È fuor di dubbio che il suicidio non è oggettivamente prevedibile, ma ci sono dei campanelli d’allarme, “eventi sentinelle”, che ci devono inaquietare; non sono ammessi rinvii, ritardi, altrimenti dobbiamo rassegnarci all’idea che, per chi vive nel carcere isolato ed emarginato, l’unico finale possibile è il suicidio. E non possiamo accettare una simile conclusione. Io dico che ricorrere ad adeguate misure preventive può ridurre di molto il pericolo di gesti estremi. 
Il Dipartimento dell’Amministrazione penitenziaria, in questi giorni, ha emesso una circolare per prevenire il rischio suicidario. Sicuramente un importante slancio da parte dell’istituzione penitenziaria, ma io ritengo che non ci sia una soluzione univoca, né tantomeno una risoluzione è possibile trovarla a tavolino.

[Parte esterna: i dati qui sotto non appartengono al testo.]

(** * validate_drp: photometric and astrometric repeatability statistics

    A shallow embedding of [python/lsst/validate/drp/calcSrd.py] and of
    the functions of [python/lsst/validate/drp/util.py] that read no
    file, together with the properties of these functions that the
    specification states and further properties of the code.

    Numbers.  The Python code computes on IEEE binary64 values through
    numpy.  The embedding keeps the special values the code tests for
    (NaN and the two infinities, see [np_isfinite]) and takes the finite
    values to be real numbers: arithmetic on finite values is exact, so
    rounding, overflow and the sign of zero are outside the model. *)

From Stdlib Require Import Reals Lra Lia List Bool Arith ZArith Permutation.
From Stdlib Require Import Sorted.
From stdpp Require gmap strings pretty.
Import ListNotations.

(** ** Floating-point values and the numpy primitives the code calls *)

Module Float.

Local Open Scope R_scope.

Inductive float : Type :=
| Fin (x : R)
| Inf (negative : bool)
| NaN.

Definition np_isfinite (a : float) : bool :=
  match a with Fin _ => true | _ => false end.

Definition np_isnan (a : float) : bool :=
  match a with NaN => true | _ => false end.

Definition Rsign_lt0 (x : R) : bool := if Rlt_dec x 0 then true else false.
Definition Req0 (x : R) : bool := if Req_dec_T x 0 then true else false.

Definition fopp (a : float) : float :=
  match a with
  | Fin x => Fin (- x)
  | Inf s => Inf (negb s)
  | NaN => NaN
  end.

Definition fadd (a b : float) : float :=
  match a, b with
  | NaN, _ | _, NaN => NaN
  | Fin x, Fin y => Fin (x + y)
  | Fin _, Inf s | Inf s, Fin _ => Inf s
  | Inf s, Inf t => if Bool.eqb s t then Inf s else NaN
  end.

Definition fsub (a b : float) : float := fadd a (fopp b).

Definition fmul (a b : float) : float :=
  match a, b with
  | NaN, _ | _, NaN => NaN
  | Fin x, Fin y => Fin (x * y)
  | Fin x, Inf s | Inf s, Fin x =>
      if Req0 x then NaN else Inf (xorb s (Rsign_lt0 x))
  | Inf s, Inf t => Inf (xorb s t)
  end.

(** Division; a zero divisor counts as +0. *)
Definition fdiv (a b : float) : float :=
  match a, b with
  | NaN, _ | _, NaN => NaN
  | Fin x, Fin y =>
      if Req0 y then (if Req0 x then NaN else Inf (Rsign_lt0 x))
      else Fin (x / y)
  | Fin _, Inf _ => Fin 0
  | Inf s, Fin y => Inf (xorb s (Rsign_lt0 y))
  | Inf _, Inf _ => NaN
  end.

Definition fabs (a : float) : float :=
  match a with
  | Fin x => Fin (Rabs x)
  | Inf _ => Inf false
  | NaN => NaN
  end.

Definition fsqrt (a : float) : float :=
  match a with
  | Fin x => if Rsign_lt0 x then NaN else Fin (sqrt x)
  | Inf false => Inf false
  | Inf true => NaN
  | NaN => NaN
  end.

Definition fsquare (a : float) : float := fmul a a.

Definition fsin (a : float) : float :=
  match a with Fin x => Fin (sin x) | _ => NaN end.

Definition fcos (a : float) : float :=
  match a with Fin x => Fin (cos x) | _ => NaN end.

Definition farcsin (a : float) : float :=
  match a with
  | Fin x =>
      if Rle_dec (-1) x then (if Rle_dec x 1 then Fin (asin x) else NaN)
      else NaN
  | _ => NaN
  end.

(** Comparisons: every comparison with NaN is false. *)
Definition fle (a b : float) : bool :=
  match a, b with
  | NaN, _ | _, NaN => false
  | Fin x, Fin y => if Rle_dec x y then true else false
  | Inf true, _ => true
  | _, Inf false => true
  | Inf false, _ => false
  | _, Inf true => false
  end.

Definition flt (a b : float) : bool :=
  match a, b with
  | NaN, _ | _, NaN => false
  | Fin x, Fin y => if Rlt_dec x y then true else false
  | Inf true, Inf true => false
  | Inf true, _ => true
  | Inf false, _ => false
  | Fin _, Inf s => negb s
  end.

Definition of_nat (n : nat) : float := Fin (INR n).
Definition of_Z (z : Z) : float := Fin (IZR z).

Definition fsum (l : list float) : float := fold_left fadd l (Fin 0).

(** [np.mean]: the sum over the element count; 0/0 on an empty array. *)
Definition np_mean (l : list float) : float := fdiv (fsum l) (of_nat (length l)).

(** [np.std] with its default [ddof=0]. *)
Definition np_std (l : list float) : float :=
  let m := np_mean l in
  fsqrt (np_mean (map (fun x => fsquare (fabs (fsub x m))) l)).

(** [np.deg2rad] and [np.rad2deg]. *)
Definition np_deg2rad (a : float) : float := fmul a (Fin (PI / 180)).
Definition np_rad2deg (a : float) : float := fmul a (Fin (180 / PI)).

End Float.

(** ** Python exceptions and array indexing *)

Module Py.

Inductive exn : Type := IndexError | ValueError | AssertionError.

Inductive result (A : Type) : Type :=
| Ok (a : A)
| Raise (e : exn).

Arguments Ok {A} a.
Arguments Raise {A} e.

Definition bind {A B} (r : result A) (k : A -> result B) : result B :=
  match r with
  | Ok a => k a
  | Raise e => Raise e
  end.

Declare Scope py_scope.
Delimit Scope py_scope with py.
Notation "x <- r ;; k" := (bind r (fun x => k))
  (at level 61, r at next level, right associativity) : py_scope.

(** [l[i]] for a non-negative index. *)
Definition getitem {A} (l : list A) (i : nat) : result A :=
  match nth_error l i with
  | Some a => Ok a
  | None => Raise IndexError
  end.

(** [for x in xs: s = body(x, s)], stopping at the first exception. *)
Fixpoint for_ {S} (xs : list nat) (body : nat -> S -> result S) (s : S)
  : result S :=
  match xs with
  | [] => Ok s
  | x :: xs' =>
      match body x s with
      | Ok s' => for_ xs' body s'
      | Raise e => Raise e
      end
  end.

(** [range(n)]. *)
Definition range (n : nat) : list nat := seq 0 n.

(** [l[i] = x] on a list that has index [i]. *)
Fixpoint setitem {A} (l : list A) (i : nat) (x : A) : list A :=
  match l, i with
  | [], _ => []
  | _ :: l', O => x :: l'
  | a :: l', S i' => a :: setitem l' i' x
  end.

End Py.

(** ** numpy array routines used by calcSrd.py *)

Module NumPy.
Import Float Py.
Local Open Scope R_scope.
Local Open Scope py_scope.

(** [np.sort] on an array without NaN. *)
Fixpoint insert_sorted (x : float) (l : list float) : list float :=
  match l with
  | [] => [x]
  | y :: l' => if fle x y then x :: l else y :: insert_sorted x l'
  end.

Fixpoint np_sort (l : list float) : list float :=
  match l with
  | [] => []
  | x :: l' => insert_sorted x (np_sort l')
  end.

(** [np.where(mask)]: the indices at which the mask holds. *)
Fixpoint where_from (i : nat) (mask : list bool) : list nat :=
  match mask with
  | [] => []
  | b :: mask' =>
      if b then i :: where_from (S i) mask' else where_from (S i) mask'
  end.

Definition np_where (mask : list bool) : list nat := where_from 0 mask.

(** [a[w]] for an index array [w] produced by [np_where] on [a]. *)
Definition take (a : list float) (w : list nat) : list float :=
  map (fun i => nth i a NaN) w.

(** [np.median]: NaN as soon as one element is NaN; otherwise the mean of
    the middle element, or of the two middle elements, of the sorted
    array.  The slice is empty for an empty array. *)
Definition np_median (a : list float) : float :=
  if existsb np_isnan a then NaN
  else
    let part := np_sort a in
    let sz := length part in
    let index := (sz / 2)%nat in
    if Nat.even sz
    then np_mean (firstn 2 (skipn (index - 1) part))
    else np_mean (firstn 1 (skipn index part)).

(** [np.percentile(a, q)] for one percentage [q], default method
    (linear interpolation between the two nearest ranks).  The position
    [q/100 * (Nx - 1)] is kept as the integer [q * (Nx - 1)] over 100,
    whose quotient is the rank below and whose remainder is the weight
    of the rank above.  An empty array has no rank to take: IndexError. *)
Definition np_percentile1 (a : list float) (q : nat) : result float :=
  match a with
  | [] => Raise IndexError
  | _ :: _ =>
      if existsb np_isnan a then Ok NaN
      else
        let ap := np_sort a in
        let Nx := length ap in
        let indices := (q * (Nx - 1))%nat in
        let indices_below := (indices / 100)%nat in
        let indices_above := Nat.min (indices_below + 1) (Nx - 1) in
        let weights_above := Fin (INR (indices mod 100) / 100) in
        let weights_below := fsub (Fin 1) weights_above in
        x1 <- getitem ap indices_below ;;
        x2 <- getitem ap indices_above ;;
        Ok (fadd (fmul x1 weights_below) (fmul x2 weights_above))
  end.

(** [np.percentile(a, [q1, q2, ...])]. *)
Fixpoint np_percentile (a : list float) (qs : list nat)
  : result (list float) :=
  match qs with
  | [] => Ok []
  | q :: qs' =>
      p <- np_percentile1 a q ;;
      ps <- np_percentile a qs' ;;
      Ok (p :: ps)
  end.

(** [math.sqrt]: ValueError on a negative argument. *)
Definition math_sqrt (a : float) : result float :=
  match a with
  | Fin x => if Rsign_lt0 x then Raise ValueError else Ok (Fin (sqrt x))
  | Inf true => Raise ValueError
  | Inf false => Ok (Inf false)
  | NaN => Ok NaN
  end.

(** The state of [np.random]: the stream of raw draws still to come. *)
Definition RandomState : Type := nat -> nat.

(** A draw in [0, max] and the advanced state. *)
Definition random_interval (max : nat) (st : RandomState)
  : nat * RandomState :=
  (st 0%nat mod (S max), fun k => st (S k)).

(** [x[i], x[j] = x[j], x[i]] for two indices of [x]. *)
Definition swap {A} (x : list A) (i j : nat) : list A :=
  match nth_error x i, nth_error x j with
  | Some a, Some b => setitem (setitem x i b) j a
  | _, _ => x
  end.

(** [np.random.shuffle]: for [i = n-1] down to [1], swap [x[i]] with
    [x[j]] for a draw [j] in [0, i]. *)
Fixpoint shuffle_from {A} (i : nat) (x : list A) (st : RandomState)
  : list A * RandomState :=
  match i with
  | O => (x, st)
  | S i' =>
      let (j, st') := random_interval i st in
      shuffle_from i' (swap x i j) st'
  end.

Non si possono prevedere certe soluzioni se a monte non si garantiscono figure adeguate e professionali in grado di comprendere e curare il disagio che la detenzione genera. 

Noi Garanti dei diritti delle persone sottoposte a misura restrittiva della libertà personale, da più tempo, ci siamo resi disponibili a fornire il nostro contributo per ideare una strategia di prevenzione, che però deve essere articolata e deve ascoltare le voci di chi il carcere lo vive, ma non solo nei panni di operatori penitenziari, ma anche di volontari, di cappellani, di magistrati di sorveglianza. 

I tre suicidi in soli cinque giorni avvenuti in Campania – dall’inizio dell’anno sono in totale cinque - mi convincono sempre più della necessità di un reale confronto sul tema del carcere, di cui la politica non si preoccupa per il semplice fatto che non genera voti, consenso. Il carcere esiste, è una realtà complessa; io lo definisco un inferno dantesco, il cui funzionamento si regge su un’organizzazione piramidale, che purtroppo è assai debole e spesso inefficiente. Nelle carceri mancano educatori, medici generici, psichiatri e psicologici.

È su questi temi che dobbiamo insistere: la vita dei detenuti passa attraverso scelte che dipendono da Roma. E, allora, la politica nazionale deve caricarsi di responsabilità e, prima di optare per una o un’altra misura, calarsi, anche solo per qualche ora, nella complessa realtà del carcere, così da capirne realmente le problematiche, che non riguardano soltanto i detenuti – attenzione -, ma tutto il personale che vi lavora all’interno. 

Ma la politica, che pensa al consenso, perché nei propri programmi elettorali non parla di giustizia e del pianeta carcere? Forse i segretari di partito restano i segretari con il pallottoliere a fare i loro conti e non a considerare che accanto alla “certezza della pena” si deve garantire anche la “qualità della pena”.